Error codes are useful, but they are not always exact diagnoses. Treat them as clues. Combine the code with what changed recently: a password reset, new laptop, Windows update, VPN change, or account migration.
When to Contact IT Support
If you use Teams through an employer or school, there are limits to what you can fix yourself. Contact IT support if you can sign in to other Microsoft services but not Teams, if your license is missing, or if your device is blocked by conditional access. Also reach out if you see repeated MFA failures, account lockouts, or messages saying your organization requires approval.
Before contacting support, gather helpful details:
- Your Teams error message or code.
- Whether Teams works in the browser.
- Whether the issue happens on another device.
- Your operating system and Teams version.
- Any recent password, device, network, or account changes.
This information can reduce back-and-forth and help IT identify whether the problem is with your account, device, or tenant configuration.
Final Thoughts
Microsoft Teams sign-in errors can feel mysterious because the app depends on so many connected services. However, most loading problems follow a predictable pattern.

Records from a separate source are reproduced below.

(* ===== verification/TextUnits.v ===== *)
(** * Units of text

    [src/crates/verbatim-text/src/lib.rs]: lines, sentence ends, padding and
    words. A [&str] is a [string] of its UTF-8 bytes, [char_indices] decodes it,
    and an offset is a byte offset. What the crate asks of the ICU, jieba and
    unicode-width crates is the class [UnicodeRules]. *)

From S2P Require Import Prelude Text FocusRules.

(** ** Strings *)

(** The code point of the bytes of one character. *)
Definition code2 (a b : N) : N := (a mod 32) * 64 + b mod 64.
Definition code3 (a b c : N) : N := code2 (a mod 16) b * 64 + c mod 64.
Definition code4 (a b c d : N) : N := code3 (a mod 8) b c * 64 + d mod 64.

(** [str::char_indices], from byte [i] on. *)
Fixpoint char_indices_from (i : nat) (s : string) : list (nat * N) :=
  match s with
  | EmptyString => []
  | String a s1 =>
      let a := N_of_ascii a in
      if a <? 0x80 then (i, a) :: char_indices_from (i + 1)%nat s1
      else match s1 with
      | EmptyString => []
      | String b s2 =>
          let b := N_of_ascii b in
          if a <? 0xE0 then (i, code2 a b) :: char_indices_from (i + 2)%nat s2
          else match s2 with
          | EmptyString => []
          | String c s3 =>
              let c := N_of_ascii c in
              if a <? 0xF0 then (i, code3 a b c) :: char_indices_from (i + 3)%nat s3
              else match s3 with
              | EmptyString => []
              | String d s4 => (i, code4 a b c (N_of_ascii d)) :: char_indices_from (i + 4)%nat s4
              end
          end
      end
  end.
Definition char_indices (s : string) : list (nat * N) := char_indices_from 0 s.
Definition chars (s : string) : list N := (char_indices s).*2.

(** [char::len_utf8]. *)
Definition len_utf8 (c : N) : nat :=
  if c <? 0x80 then 1%nat else if c <? 0x800 then 2%nat else if c <? 0x10000 then 3%nat else 4%nat.

(** [str::is_char_boundary] and [str::get] of a range. *)
Definition is_char_boundary (s : string) (at_ : nat) : bool :=
  bool_decide (at_ = 0%nat) || bool_decide (at_ = String.length s) ||
  match String.get at_ s with
  | Some b => negb ((0x80 <=? N_of_ascii b) && (N_of_ascii b <? 0xC0))
  | None => false
  end.
Definition get (s : string) (range : nat * nat) : option string :=
  if (bool_decide (range.1 <= range.2)%nat && bool_decide (range.2 <= String.length s)%nat &&
      is_char_boundary s range.1 && is_char_boundary s range.2)
  then Some (String.substring range.1 (range.2 - range.1) s) else None.

(** Where [trim_end_matches] and [trim_start_matches] cut. *)
Definition trimmed_end (f : N -> bool) (s : string) : nat :=
  foldl (fun e '(i, c) => if f c then e else (i + len_utf8 c)%nat) 0%nat (char_indices s).
Definition trim_end_matches (f : N -> bool) (s : string) : string :=
  String.substring 0 (trimmed_end f s) s.
Definition trimmed_start (f : N -> bool) (s : string) : nat :=
  match find (fun '(_, c) => negb (f c)) (char_indices s) with
  | Some (i, _) => i
  | None => String.length s
  end.

(** [char::is_control]. *)
Definition is_control (c : N) : bool := (c <? 32) || ((0x7F <=? c) && (c <? 0xA0)).

(** [char::is_whitespace]. *)
Definition is_whitespace (c : N) : bool :=
  ((9 <=? c) && (c <=? 13)) || (c =? 32) || (c =? 0x85) || (c =? 0xA0) || (c =? 0x1680) ||
  ((0x2000 <=? c) && (c <=? 0x200A)) || (c =? 0x2028) || (c =? 0x2029) || (c =? 0x202F) ||
  (c =? 0x205F) || (c =? 0x3000).

(** [str::trim]. *)
Definition trim (s : string) : string :=
  let start := trimmed_start is_whitespace s in
  String.substring start (trimmed_end is_whitespace s - start) s.

(** ** Characters *)

Definition is_bidi_control (c : N) : bool :=
  (c =? 0x200E) || (c =? 0x200F) || ((0x202A <=? c) && (c <=? 0x202E)) ||
  ((0x2066 <=? c) && (c <=? 0x2069)).

Definition is_space (c : N) : bool := is_whitespace c || (c =? 0x200B) || (c =? 0xFEFF).

Definition is_line_break (c : N) : bool :=
  (c =? 13) || (c =? 10) || (c =? 0x0B) || (c =? 0x0C) || (c =? 0x85) || (c =? 0x2028) || (c =? 0x2029).

Definition is_sentence_end (c : N) : bool :=
  existsb (N.eqb c) [46; 33; 63; 0x3002; 0xFF01; 0xFF1F; 0x0964; 0x0965; 0x061F; 0x06D4; 0x0589;
                     0x1362; 0x1367].
Definition is_full_width_end (c : N) : bool := existsb (N.eqb c) [0x3002; 0xFF01; 0xFF1F].
Definition is_closing (c : N) : bool :=
  existsb (N.eqb c) [34; 39; 0x201D; 0x2019; 41; 0xBB; 0xAB; 0x201E; 0x201C; 0x300D; 0x300F; 0xFF09].

(** [trim_padding]: the loops take white space off the end, byte by byte and
    then by character, so what is left ends at the last character that is none. *)
Definition trim_padding (line : string) : string := trim_end_matches is_whitespace line.

(** ** Lines *)

(** The loop of [lines]: [start] is where the line under way starts. *)
Fixpoint lines_from (start : nat) (cs : list (nat * N)) (len : nat) : list (nat * nat) :=
  match cs with
  | [] => [(start, len)]
  | (index, c) :: cs =>
      if negb (is_line_break c) then lines_from start cs len
      else
        let start' := (index + len_utf8 c)%nat in
        (start, index) ::
          match cs with
          | (_, next) :: rest =>
              if (c =? 13) && (next =? 10) then lines_from (start' + 1)%nat rest len
              else lines_from start' cs len
          | [] => lines_from start' cs len
          end
  end.
Definition lines (text : string) : list (nat * nat) :=
  lines_from 0 (char_indices text) (String.length text).

(** [iter().take_while(f).last()]. *)
Fixpoint take_while_last {A} (f : A -> bool) (l : list A) (so_far : option A) : option A :=
  match l with
  | x :: l => if f x then take_while_last f l (Some x) else so_far
  | [] => so_far
  end.

Definition line_at (text : string) (offset : nat) : nat * nat :=
  default (0, 0)%nat (take_while_last (fun line => bool_decide (line.1 <= offset)%nat) (lines text) None).

(** ** Sentence ends *)

(** Where the white space at index [next] ends, as an index. *)
Fixpoint skip_whitespace (cs : list (nat * N)) : list (nat * N) :=
  match cs with
  | (i, c) :: rest => if is_whitespace c then skip_whitespace rest else cs
  | [] => []
  end.

(** What [last_pause] makes of the character at [index]. *)
Definition pause_at (cs : list (nat * N)) (len : nat) (index : nat) : option nat :=
  '(_, mark) ← cs !! index;
  '(_, before) ← cs !! (index - 1)%nat;
  if negb (is_sentence_end mark) || is_whitespace before || is_sentence_end before then None
  else
    let next := S index in
    let next := match cs !! next with
                | Some (_, c) => if is_closing c then S next else next
                | None => next
                end in
    if negb (is_full_width_end mark) &&
       match cs !! next with Some (_, c) => negb (is_whitespace c) | None => false end
    then None
    else match skip_whitespace (drop next cs) with
         | (offset, _) :: _ => Some offset
         | [] => Some len
         end.
Definition last_pause (text : string) : option nat :=
  let cs := char_indices text in
  find_map (pause_at cs (String.length text)) (rev (seq 1 (length cs - 1))).

(** ** Unicode *)

(** What the sources ask of the ICU, jieba and unicode-width crates, and of the
    character tables of the standard library. *)
Class UnicodeRules := {
  graphemes : string -> list (nat * nat);
  sentences : string -> list (nat * nat);
  unicode_words : string -> option string -> list (nat * nat);
  jieba_words : string -> list (nat * nat);
  cell_width : string -> nat;
  composed : string -> string;
  is_uppercase : N -> bool;
  is_lowercase : N -> bool;
  is_alphanumeric : N -> bool;
  is_han : N -> bool;
  is_kana : N -> bool;
  is_word_character : N -> bool;
}.

Section unicode.
Context `{UnicodeRules}.

Definition grapheme_at (text : string) (offset : nat) : option (nat * nat) :=
  find (fun range => bool_decide (range.1 <= offset < range.2)%nat) (graphemes text).

Definition is_capital (grapheme : string) : bool :=
  let cs := chars (composed grapheme) in existsb is_uppercase cs && negb (existsb is_lowercase cs).

(** [is_word_grapheme]: [is_word_character] is a letter, a mark or a number. *)
Definition is_word_grapheme (grapheme : string) : bool :=
  negb (bool_decide (grapheme = EmptyString)) &&
  forallb (fun c => (c =? 0x200C) || (c =? 0x200D) || is_word_character c) (chars grapheme).

Inductive WordRules := RulesUnicode | RulesChinese.

(** The part of a language tag before its first separator. *)
Fixpoint primary_tag (tag : string) : string :=
  match tag with
  | EmptyString => EmptyString
  | String c rest =>
      if Ascii.eqb c "-"%char || Ascii.eqb c "_"%char then EmptyString else String c (primary_tag rest)
  end.

(** [WordRules::for_text]; [eq_ignore_ascii_case] by lowering both. *)
Definition for_text (text : string) (language : option string) : WordRules :=
  let chinese :=
    match language with
    | Some tag => bool_decide (to_lowercase (primary_tag tag) = "zh")
    | None => existsb is_han (chars text) && negb (existsb is_kana (chars text))
    end in
  if chinese then RulesChinese else RulesUnicode.

Definition range_is_space (text : string) (range : nat * nat) : bool :=
  match get text range with Some s => forallb is_space (chars s) | None => false end.

(** The loop of [merge_whitespace_runs]: [last] is the last range kept. *)
Fixpoint merge_from (text : string) (last : nat * nat) (segments : list (nat * nat)) : list (nat * nat) :=
  match segments with
  | [] => [last]
  | segment :: rest =>
      if bool_decide (last.2 = segment.1) && range_is_space text last && range_is_space text segment
      then merge_from text (last.1, segment.2) rest
      else last :: merge_from text segment rest
  end.
Definition merge_whitespace_runs (text : string) (segments : list (nat * nat)) : list (nat * nat) :=
  match segments with [] => [] | first :: rest => merge_from text first rest end.

(** [Segmenter::words_in]. *)
Definition words_in (text : string) (rules : WordRules) (language : option string) : list (nat * nat) :=
  merge_whitespace_runs text
    match rules with
    | RulesUnicode => unicode_words text language
    | RulesChinese => jieba_words text
    end.

End unicode.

Start with service status and internet connectivity, then test your account in a browser, clear the Teams cache, update or reinstall the app, and remove stale credentials.
If the issue persists, especially on a managed work or school account, it may involve licensing, device compliance, conditional access, or administrator settings. By troubleshooting in a logical order, you can avoid unnecessary changes and get back to meetings, chats, and collaboration faster.